Light and daily rhythms are thought to have a strong influence on immune function (Roberts, 2000). Several studies have described circadian variations in different immune parameters such as lymphocyte proliferation, antigen presentation, and cytokine gene expression (Arjona and Sarkar, 2005; Esquifino et al., 1996). Many of these parameters, including circadian oscillations in cytokine levels, are recapitulated in both mice and humans (Arjona and Sarkar, 2006; Holzheimer et al., 2002; Petrovsky and Harrison, 1998; Petrovsky et al., 1998). It is becoming increasingly evident that disruption of daily rhythms (e.g., sleep deprivation, jet lag) affects the immune response (Bovbjerg, 2003; Majde and Krueger, 2005; Redwine et al., 2004).

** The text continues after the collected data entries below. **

(* ===== verification/CnI2c.v ===== *)
(** * The I2C requests that the control node answers
      ([appli/iotlab/control_node/control_node/cn_i2c.c])

    The open node can ask for the unix time and for its node identifier, and can
    signal an event. The link is started when the open node is powered and stopped
    before it is switched off, through the two functions given to [cn_alim]. *)

From stdpp Require Import base numbers gmap list.
From S2P Require Import Prelude Chain Packet Event SoftTime IotlabPacket IotlabTime IotlabSerial CnMeasPkt CnState CnRadio CnConsumption CnControl I2cSlave.

Module CnI2c.
Import SoftTime I2cSlave.

(** The functions of the handlers, and the one that gives the time. *)
Inductive i2c_fn := RX_TIME | RX_NODE_ID | TX_EVENT.
Inductive time_fn := GET_TIMESTAMP.

(** The control node with its link; [got_events] are the events logged. *)
Record node := mk_node {
  cnode : CnState.cn;
  link : slave i2c_fn time_fn;
  got_events : list Z;
}.

#[global] Instance cnode_lens : Lens node CnState.cn.
Proof. refine {| view := cnode; over c s := mk_node c (link s) (got_events s) |}; [done|by intros []|done]. Defined.
#[global] Instance link_lens : Lens node (slave i2c_fn time_fn).
Proof. refine {| view := link; over x s := mk_node (cnode s) x (got_events s) |}; [done|by intros []|done]. Defined.

(** Addresses of the static handler objects, and their initial contents. *)
Definition rx_time_handler : loc := 0%nat.
Definition rx_node_id_handler : loc := 1%nat.
Definition tx_event_handler : loc := 2%nat.

Definition rx_time_init := mk_i2c_handler i2c_fn IOTLAB_I2C_RX_TIME SLAVE_TX 8 RX_TIME None.
Definition rx_node_id_init := mk_i2c_handler i2c_fn IOTLAB_I2C_RX_NODE_ID SLAVE_TX 2 RX_NODE_ID None.
Definition tx_event_init := mk_i2c_handler i2c_fn IOTLAB_I2C_TX_EVENT SLAVE_RX 2 TX_EVENT None.

(** The slave at power up. *)
Definition slave_init : slave i2c_fn time_fn :=
  mk_slave i2c_fn time_fn None (mk_msg (replicate I2C_PAYLOAD_SIZE 0) 0 (mk_timeval 0 0)) None
    {[rx_time_handler := rx_time_init; rx_node_id_handler := rx_node_id_init; tx_event_handler := tx_event_init]}
    None ST_IDLE [].

Section i2c.
Context `{!CnState.CnEnv} {build : Build}.
Abbreviation NM := (M node).

(** [get_timestamp]; it also clears [tv_sec], which the conversion overwrites. *)
Definition get_timestamp (g : time_fn) : NM soft_timer_timeval :=
  mzoom (T := CnState.cn) (now ← CnState.soft_timer_time; CnState.extend_relative now).

(** [memcpy(arg->payload, ...)]. *)
Definition write_payload (bs : list Z) : NM unit :=
  s ← mget;
  p ← mlift (arr_blit (payload (msg (link s))) 0 bs);
  smod (λ x, set_msg (mk_msg p (len (msg x)) (timestamp (msg x))) x).

Definition rx_time : NM unit :=
  s ← mget;
  write_payload (timeval_bytes (timestamp (msg (link s)))).

Definition rx_node_id : NM unit :=
  node_id ← mzoom (T := CnState.cn) CnControl.cn_control_node_id;
  write_payload (le_bytes 2 node_id).

Definition tx_event : NM unit :=
  s ← mget;
  event ← mlift (rd 2 (payload (msg (link s))) 0);
  mmod (λ s, mk_node (cnode s) (link s) (got_events s ++ [event])).

Definition call_fn (f : i2c_fn) : NM unit :=
  match f with RX_TIME => rx_time | RX_NODE_ID => rx_node_id | TX_EVENT => tx_event end.

Definition cn_i2c_start : NM unit :=
  mzoom (iotlab_i2c_slave_register_handler rx_time_handler) ;;
  mzoom (iotlab_i2c_slave_register_handler rx_node_id_handler) ;;
  mzoom (iotlab_i2c_slave_register_handler tx_event_handler) ;;
  mzoom (iotlab_i2c_slave_register_timestamp_fct GET_TIMESTAMP) ;;
  mzoom (T := slave i2c_fn time_fn) iotlab_i2c_slave_start.

Definition cn_i2c_stop : NM unit := mzoom (T := slave i2c_fn time_fn) iotlab_i2c_slave_stop.

(** ** The link and the commands of the gateway

    A command of the control node records the functions of [cn_alim] it calls;
    here they are carried out. *)

Fixpoint run_alim (es : list CnState.effect) : NM unit :=
  match es with
  | [] => mret tt
  | CnState.FxAlim CnState.CN_I2C_START :: es => cn_i2c_start ;; run_alim es
  | CnState.FxAlim CnState.CN_I2C_STOP :: es => cn_i2c_stop ;; run_alim es
  | _ :: es => run_alim es
  end.

Definition gateway_command (m : M CnState.cn Z) : NM Z :=
  s ← mget;
  r ← mzoom (T := CnState.cn) m;
  s' ← mget;
  run_alim (drop (length (CnState.fx (cnode s))) (CnState.fx (cnode s'))) ;;
  mret r.

(** ** The bus

    What the driver of the master and the bus make of [i2c_tx_rx], by the
    documentation of [drivers/i2c_slave.h]: the device that has the address, if it
    is enabled, sees a start condition, the bytes written, a second start condition
    if bytes are read, each byte read, and a stop condition. *)

(** The address at which the device answers, from the calls of its driver. *)
Definition listening (cs : list i2c_call) : option Z :=
  foldl (λ a c, match c with
                | I2cEnable => None
                | I2cSetAddress b => Some (Z.land b 0xfe)
                | I2cConfigure => a
                | I2cDisable => None
                end) None cs.

Definition bus_events (tx : list Z) (n : nat) : list (i2c_slave_event * Z) :=
  (EV_RX_START, 0) :: ((EV_RX_BYTE,.) <$> tx) ++
  (if decide (n = O) then [] else (EV_TX_START, 0) :: replicate n (EV_TX_BYTE, 0)) ++ [(EV_STOP, 0)].

Definition cn_bus (addr : Z) (tx : list Z) (n : nat) : NM (Z * list Z) :=
  s ← mget;
  if decide (listening (calls (link s)) = Some (Z.land addr 0xfe)) then
    bs ← slave_events call_fn get_timestamp (bus_events tx n);
    mret (0, take n (drop (length tx + 2) bs))
  else mret (1, []).
End i2c.

End CnI2c.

In addition, the fact that both the autonomic nervous system and the neuroendocrine system (both displaying a strong daily rhythmicity) have been shown to modulate cytokine production, leukocyte trafficking, proliferation, and apoptosis, further supports the notion that the light-dark cycle may influence some immune responses (Petrovsky, 2001). Many components of inflammation (such as pro-inflammatory cytokines) exhibit circadian patterns in humans, typically peaking during the night (Scheff et al., 2010), and several inflammatory diseases such as sepsis (Hrushesky and Wood, 1997) and rheumatoid arthritis (Kowanko et al., 1982) show diurnal variations in their severity.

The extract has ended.